● Exercise
Repeat exactly the lines of the entries below from the one with "Fixpoint backfill_keys (id" through the one with "match rows with", both ends included, and nothing else.
**** The input ****
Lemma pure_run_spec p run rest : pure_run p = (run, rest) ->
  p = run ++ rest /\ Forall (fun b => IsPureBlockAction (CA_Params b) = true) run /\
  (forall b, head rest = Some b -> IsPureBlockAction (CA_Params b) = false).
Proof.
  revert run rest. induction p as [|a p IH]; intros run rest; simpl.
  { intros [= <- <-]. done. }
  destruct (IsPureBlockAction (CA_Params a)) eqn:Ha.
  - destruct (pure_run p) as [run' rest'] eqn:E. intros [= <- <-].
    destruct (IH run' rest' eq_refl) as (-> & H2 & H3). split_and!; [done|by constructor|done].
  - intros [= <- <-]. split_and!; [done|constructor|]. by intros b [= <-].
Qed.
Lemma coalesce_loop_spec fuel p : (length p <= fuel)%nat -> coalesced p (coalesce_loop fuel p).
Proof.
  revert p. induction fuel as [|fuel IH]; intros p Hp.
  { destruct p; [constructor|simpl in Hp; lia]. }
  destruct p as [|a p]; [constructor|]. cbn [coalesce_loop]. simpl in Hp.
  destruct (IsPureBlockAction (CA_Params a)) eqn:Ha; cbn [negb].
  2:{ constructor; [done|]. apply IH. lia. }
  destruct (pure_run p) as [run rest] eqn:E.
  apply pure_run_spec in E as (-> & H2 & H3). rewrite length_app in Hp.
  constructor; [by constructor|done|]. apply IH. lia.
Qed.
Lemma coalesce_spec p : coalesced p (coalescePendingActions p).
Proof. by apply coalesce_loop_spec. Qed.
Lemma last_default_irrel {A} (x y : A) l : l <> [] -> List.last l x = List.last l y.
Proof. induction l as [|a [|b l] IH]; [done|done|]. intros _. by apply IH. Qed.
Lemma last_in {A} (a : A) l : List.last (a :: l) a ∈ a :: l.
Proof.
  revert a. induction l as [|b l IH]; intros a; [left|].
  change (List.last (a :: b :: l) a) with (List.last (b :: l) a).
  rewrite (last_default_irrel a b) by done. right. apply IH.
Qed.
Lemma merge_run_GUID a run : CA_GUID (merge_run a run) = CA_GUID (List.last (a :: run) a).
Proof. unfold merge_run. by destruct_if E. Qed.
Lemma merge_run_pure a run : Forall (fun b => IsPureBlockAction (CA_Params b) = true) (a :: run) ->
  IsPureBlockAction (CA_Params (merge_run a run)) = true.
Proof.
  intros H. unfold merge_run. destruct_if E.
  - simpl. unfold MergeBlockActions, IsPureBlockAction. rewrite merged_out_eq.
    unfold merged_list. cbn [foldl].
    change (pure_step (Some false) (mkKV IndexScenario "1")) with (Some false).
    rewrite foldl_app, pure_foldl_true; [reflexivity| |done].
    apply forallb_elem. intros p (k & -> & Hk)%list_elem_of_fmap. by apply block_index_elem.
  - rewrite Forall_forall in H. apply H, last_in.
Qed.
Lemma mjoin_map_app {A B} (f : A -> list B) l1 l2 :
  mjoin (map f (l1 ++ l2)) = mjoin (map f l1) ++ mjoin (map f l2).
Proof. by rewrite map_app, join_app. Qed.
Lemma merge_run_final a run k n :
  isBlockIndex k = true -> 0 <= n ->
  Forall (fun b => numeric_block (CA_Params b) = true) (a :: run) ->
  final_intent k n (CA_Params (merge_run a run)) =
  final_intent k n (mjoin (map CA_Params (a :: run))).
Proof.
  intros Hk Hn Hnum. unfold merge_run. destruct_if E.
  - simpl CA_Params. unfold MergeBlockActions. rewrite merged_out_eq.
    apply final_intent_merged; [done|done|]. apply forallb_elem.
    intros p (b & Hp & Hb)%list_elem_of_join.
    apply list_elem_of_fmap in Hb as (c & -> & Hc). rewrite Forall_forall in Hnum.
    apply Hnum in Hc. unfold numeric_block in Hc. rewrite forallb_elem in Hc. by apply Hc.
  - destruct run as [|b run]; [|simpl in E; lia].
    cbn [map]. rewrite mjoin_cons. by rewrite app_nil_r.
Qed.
****
**** The input ****
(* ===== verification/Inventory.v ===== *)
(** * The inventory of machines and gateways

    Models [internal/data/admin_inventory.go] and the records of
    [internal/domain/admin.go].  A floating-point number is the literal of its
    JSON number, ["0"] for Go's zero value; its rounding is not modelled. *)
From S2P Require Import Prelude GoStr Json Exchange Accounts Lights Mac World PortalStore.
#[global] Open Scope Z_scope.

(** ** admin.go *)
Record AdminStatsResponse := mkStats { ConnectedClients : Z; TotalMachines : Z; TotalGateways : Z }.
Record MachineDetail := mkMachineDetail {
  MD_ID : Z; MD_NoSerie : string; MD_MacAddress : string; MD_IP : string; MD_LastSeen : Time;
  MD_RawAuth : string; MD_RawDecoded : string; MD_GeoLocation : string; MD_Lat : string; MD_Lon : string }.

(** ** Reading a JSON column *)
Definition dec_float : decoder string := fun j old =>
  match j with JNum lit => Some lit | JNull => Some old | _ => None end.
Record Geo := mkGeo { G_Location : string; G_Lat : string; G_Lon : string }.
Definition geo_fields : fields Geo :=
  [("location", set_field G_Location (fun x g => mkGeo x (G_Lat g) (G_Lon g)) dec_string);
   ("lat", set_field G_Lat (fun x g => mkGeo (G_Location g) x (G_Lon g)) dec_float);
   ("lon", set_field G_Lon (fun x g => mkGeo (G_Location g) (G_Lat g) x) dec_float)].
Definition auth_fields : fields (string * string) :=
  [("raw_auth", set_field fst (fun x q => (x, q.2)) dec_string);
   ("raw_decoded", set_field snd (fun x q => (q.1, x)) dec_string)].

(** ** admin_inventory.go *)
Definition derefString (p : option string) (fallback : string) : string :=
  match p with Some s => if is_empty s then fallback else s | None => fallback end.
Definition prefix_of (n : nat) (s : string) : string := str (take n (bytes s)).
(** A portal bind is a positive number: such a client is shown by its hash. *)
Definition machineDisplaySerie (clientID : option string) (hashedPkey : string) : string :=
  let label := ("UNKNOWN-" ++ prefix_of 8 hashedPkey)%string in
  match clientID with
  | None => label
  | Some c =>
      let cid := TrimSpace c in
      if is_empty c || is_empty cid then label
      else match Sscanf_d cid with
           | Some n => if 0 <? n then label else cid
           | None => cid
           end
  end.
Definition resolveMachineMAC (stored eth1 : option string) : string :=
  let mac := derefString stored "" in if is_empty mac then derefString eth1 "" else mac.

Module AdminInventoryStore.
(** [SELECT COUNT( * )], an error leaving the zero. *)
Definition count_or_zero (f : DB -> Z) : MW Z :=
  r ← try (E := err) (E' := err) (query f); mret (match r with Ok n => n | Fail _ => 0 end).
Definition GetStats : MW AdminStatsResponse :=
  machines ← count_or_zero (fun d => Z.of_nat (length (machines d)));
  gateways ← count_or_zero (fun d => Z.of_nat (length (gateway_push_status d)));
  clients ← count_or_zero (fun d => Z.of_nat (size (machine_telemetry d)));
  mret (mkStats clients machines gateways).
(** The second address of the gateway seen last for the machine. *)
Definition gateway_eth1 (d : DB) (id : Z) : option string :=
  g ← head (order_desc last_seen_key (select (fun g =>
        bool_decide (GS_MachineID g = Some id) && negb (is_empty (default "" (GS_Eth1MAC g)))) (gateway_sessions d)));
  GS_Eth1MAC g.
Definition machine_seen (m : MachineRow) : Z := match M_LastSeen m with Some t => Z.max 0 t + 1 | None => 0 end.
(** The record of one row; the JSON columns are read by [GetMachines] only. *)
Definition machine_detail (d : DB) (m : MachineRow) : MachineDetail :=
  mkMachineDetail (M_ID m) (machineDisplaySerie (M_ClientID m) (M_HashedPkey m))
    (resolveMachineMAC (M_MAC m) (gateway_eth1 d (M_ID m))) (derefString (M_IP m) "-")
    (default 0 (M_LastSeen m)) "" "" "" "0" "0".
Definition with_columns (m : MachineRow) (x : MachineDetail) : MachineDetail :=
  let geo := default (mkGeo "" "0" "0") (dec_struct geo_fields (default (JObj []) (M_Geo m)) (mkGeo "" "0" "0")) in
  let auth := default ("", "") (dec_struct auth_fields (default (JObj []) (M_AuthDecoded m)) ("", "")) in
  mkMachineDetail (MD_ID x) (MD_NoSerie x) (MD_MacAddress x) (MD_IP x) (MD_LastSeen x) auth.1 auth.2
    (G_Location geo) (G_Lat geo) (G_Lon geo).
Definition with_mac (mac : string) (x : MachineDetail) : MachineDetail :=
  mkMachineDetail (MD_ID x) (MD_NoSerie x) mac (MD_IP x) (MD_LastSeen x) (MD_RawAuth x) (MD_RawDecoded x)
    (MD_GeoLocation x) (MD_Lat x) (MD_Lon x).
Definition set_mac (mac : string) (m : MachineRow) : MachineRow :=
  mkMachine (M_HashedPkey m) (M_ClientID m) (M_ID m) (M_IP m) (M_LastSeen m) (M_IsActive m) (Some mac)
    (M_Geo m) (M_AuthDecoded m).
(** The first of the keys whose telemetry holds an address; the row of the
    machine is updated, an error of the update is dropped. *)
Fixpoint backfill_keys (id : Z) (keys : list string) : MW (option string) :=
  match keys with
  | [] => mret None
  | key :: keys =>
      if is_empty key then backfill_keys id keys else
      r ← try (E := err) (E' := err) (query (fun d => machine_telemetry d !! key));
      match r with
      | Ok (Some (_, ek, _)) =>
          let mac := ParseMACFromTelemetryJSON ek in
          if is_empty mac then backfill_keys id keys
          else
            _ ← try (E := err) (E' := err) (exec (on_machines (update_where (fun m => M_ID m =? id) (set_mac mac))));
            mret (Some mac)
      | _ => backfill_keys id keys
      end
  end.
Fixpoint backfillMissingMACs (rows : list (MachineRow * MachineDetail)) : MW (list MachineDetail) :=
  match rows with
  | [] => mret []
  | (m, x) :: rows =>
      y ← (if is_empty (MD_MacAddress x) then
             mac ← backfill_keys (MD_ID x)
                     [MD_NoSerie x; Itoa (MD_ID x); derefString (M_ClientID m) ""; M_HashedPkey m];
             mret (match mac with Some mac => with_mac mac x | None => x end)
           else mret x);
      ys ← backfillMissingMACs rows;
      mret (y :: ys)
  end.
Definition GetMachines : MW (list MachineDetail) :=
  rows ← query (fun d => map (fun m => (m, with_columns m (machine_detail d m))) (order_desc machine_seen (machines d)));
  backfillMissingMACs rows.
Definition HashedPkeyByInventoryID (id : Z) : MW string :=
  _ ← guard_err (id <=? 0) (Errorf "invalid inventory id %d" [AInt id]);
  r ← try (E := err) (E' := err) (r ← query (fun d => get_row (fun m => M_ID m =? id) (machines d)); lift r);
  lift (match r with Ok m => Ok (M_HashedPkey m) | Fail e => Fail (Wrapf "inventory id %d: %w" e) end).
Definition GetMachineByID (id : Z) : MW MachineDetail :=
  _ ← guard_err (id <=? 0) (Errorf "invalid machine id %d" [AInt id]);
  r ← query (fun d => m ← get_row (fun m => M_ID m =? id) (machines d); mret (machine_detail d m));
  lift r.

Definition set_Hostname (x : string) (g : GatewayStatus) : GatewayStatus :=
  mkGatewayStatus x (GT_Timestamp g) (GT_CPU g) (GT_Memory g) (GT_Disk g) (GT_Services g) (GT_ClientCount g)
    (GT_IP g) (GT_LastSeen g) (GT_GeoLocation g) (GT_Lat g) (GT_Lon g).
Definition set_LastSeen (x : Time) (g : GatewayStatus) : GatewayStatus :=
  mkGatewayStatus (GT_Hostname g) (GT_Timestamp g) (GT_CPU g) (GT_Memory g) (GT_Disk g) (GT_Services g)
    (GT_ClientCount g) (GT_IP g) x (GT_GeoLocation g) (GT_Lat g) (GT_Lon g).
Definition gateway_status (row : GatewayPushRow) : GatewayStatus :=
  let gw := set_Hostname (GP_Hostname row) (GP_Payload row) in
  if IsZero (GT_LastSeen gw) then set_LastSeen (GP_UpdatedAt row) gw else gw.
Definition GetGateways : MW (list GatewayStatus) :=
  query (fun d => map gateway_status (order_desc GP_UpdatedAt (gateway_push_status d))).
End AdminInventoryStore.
****
● Answer section
Fixpoint backfill_keys (id : Z) (keys : list string) : MW (option string) :=
  match keys with
  | [] => mret None
  | key :: keys =>
      if is_empty key then backfill_keys id keys else
      r ← try (E := err) (E' := err) (query (fun d => machine_telemetry d !! key));
      match r with
      | Ok (Some (_, ek, _)) =>
          let mac := ParseMACFromTelemetryJSON ek in
          if is_empty mac then backfill_keys id keys
          else
            _ ← try (E := err) (E' := err) (exec (on_machines (update_where (fun m => M_ID m =? id) (set_mac mac))));
            mret (Some mac)
      | _ => backfill_keys id keys
      end
  end.
Fixpoint backfillMissingMACs (rows : list (MachineRow * MachineDetail)) : MW (list MachineDetail) :=
  match rows with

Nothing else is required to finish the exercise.